[Stored data entries]
======

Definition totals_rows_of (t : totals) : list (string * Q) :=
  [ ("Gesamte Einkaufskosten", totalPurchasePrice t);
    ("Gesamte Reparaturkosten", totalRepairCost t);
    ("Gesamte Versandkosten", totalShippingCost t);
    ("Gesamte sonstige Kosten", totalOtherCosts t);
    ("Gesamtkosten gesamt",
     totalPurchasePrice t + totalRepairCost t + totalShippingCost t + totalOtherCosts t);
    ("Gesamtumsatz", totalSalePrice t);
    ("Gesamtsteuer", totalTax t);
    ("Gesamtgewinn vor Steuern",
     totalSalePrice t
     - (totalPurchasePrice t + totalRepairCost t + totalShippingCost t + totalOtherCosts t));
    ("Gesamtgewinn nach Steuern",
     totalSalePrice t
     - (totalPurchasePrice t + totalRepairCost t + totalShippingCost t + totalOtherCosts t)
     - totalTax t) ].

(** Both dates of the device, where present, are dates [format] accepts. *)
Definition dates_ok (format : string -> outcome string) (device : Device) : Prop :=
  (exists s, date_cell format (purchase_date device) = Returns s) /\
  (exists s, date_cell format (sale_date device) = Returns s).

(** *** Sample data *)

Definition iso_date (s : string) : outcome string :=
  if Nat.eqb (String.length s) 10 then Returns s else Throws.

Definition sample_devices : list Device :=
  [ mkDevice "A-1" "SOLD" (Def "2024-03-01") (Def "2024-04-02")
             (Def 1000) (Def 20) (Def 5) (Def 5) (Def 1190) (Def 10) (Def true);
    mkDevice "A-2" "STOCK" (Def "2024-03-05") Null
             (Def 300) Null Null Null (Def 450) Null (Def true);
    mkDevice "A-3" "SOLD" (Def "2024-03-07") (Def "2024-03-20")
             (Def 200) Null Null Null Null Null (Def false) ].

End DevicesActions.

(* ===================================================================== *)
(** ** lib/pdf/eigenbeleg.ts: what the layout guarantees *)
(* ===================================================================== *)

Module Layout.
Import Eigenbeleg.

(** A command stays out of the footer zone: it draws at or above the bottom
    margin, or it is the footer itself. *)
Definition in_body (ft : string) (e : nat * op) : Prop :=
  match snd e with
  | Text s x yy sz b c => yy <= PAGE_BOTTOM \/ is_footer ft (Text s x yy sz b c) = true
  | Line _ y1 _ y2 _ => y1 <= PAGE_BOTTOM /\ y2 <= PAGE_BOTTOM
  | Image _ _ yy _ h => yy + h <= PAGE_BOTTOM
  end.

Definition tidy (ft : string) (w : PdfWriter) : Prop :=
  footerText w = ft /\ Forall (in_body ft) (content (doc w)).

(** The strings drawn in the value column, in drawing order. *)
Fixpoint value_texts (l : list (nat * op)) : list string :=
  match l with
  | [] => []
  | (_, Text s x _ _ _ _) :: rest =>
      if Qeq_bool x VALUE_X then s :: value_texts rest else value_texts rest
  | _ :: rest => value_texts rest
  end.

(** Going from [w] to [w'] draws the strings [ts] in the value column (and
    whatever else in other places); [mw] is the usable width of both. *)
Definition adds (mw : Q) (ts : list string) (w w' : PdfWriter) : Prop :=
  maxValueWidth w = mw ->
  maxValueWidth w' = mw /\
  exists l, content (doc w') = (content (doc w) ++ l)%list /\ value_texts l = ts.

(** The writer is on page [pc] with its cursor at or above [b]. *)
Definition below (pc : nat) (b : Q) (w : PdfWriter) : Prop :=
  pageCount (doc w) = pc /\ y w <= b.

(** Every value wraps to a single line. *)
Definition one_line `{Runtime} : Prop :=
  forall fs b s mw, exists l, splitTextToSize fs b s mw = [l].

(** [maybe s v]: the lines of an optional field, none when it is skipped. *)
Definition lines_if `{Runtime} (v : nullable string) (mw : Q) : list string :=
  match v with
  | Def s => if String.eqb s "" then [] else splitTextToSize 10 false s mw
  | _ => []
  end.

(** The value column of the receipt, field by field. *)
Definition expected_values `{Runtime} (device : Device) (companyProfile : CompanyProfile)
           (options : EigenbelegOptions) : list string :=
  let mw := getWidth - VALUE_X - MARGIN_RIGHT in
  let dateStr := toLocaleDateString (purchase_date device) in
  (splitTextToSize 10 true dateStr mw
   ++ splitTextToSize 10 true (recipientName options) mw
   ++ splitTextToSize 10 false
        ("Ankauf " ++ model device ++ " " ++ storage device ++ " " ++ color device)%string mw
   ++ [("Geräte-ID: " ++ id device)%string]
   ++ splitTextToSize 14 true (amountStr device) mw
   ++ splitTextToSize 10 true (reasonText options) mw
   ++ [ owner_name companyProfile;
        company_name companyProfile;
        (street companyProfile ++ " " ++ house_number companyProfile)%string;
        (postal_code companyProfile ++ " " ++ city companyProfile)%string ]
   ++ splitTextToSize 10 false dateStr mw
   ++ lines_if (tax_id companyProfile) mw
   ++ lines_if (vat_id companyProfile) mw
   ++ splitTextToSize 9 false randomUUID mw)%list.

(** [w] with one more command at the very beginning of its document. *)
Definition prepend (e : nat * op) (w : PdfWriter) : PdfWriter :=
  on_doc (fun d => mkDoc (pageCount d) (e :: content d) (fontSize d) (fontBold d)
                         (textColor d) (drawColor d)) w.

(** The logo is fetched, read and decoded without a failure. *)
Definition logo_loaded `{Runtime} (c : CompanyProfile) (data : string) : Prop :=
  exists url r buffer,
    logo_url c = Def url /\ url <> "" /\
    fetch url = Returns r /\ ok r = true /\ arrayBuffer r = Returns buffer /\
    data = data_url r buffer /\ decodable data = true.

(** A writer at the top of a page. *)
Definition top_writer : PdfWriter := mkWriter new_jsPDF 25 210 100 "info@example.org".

======

PROBLEM
Find the word "rest" in the records, and report each line that has it.

REPLY
  | (_, Text s x _ _ _ _) :: rest =>
      if Qeq_bool x VALUE_X then s :: value_texts rest else value_texts rest
  | _ :: rest => value_texts rest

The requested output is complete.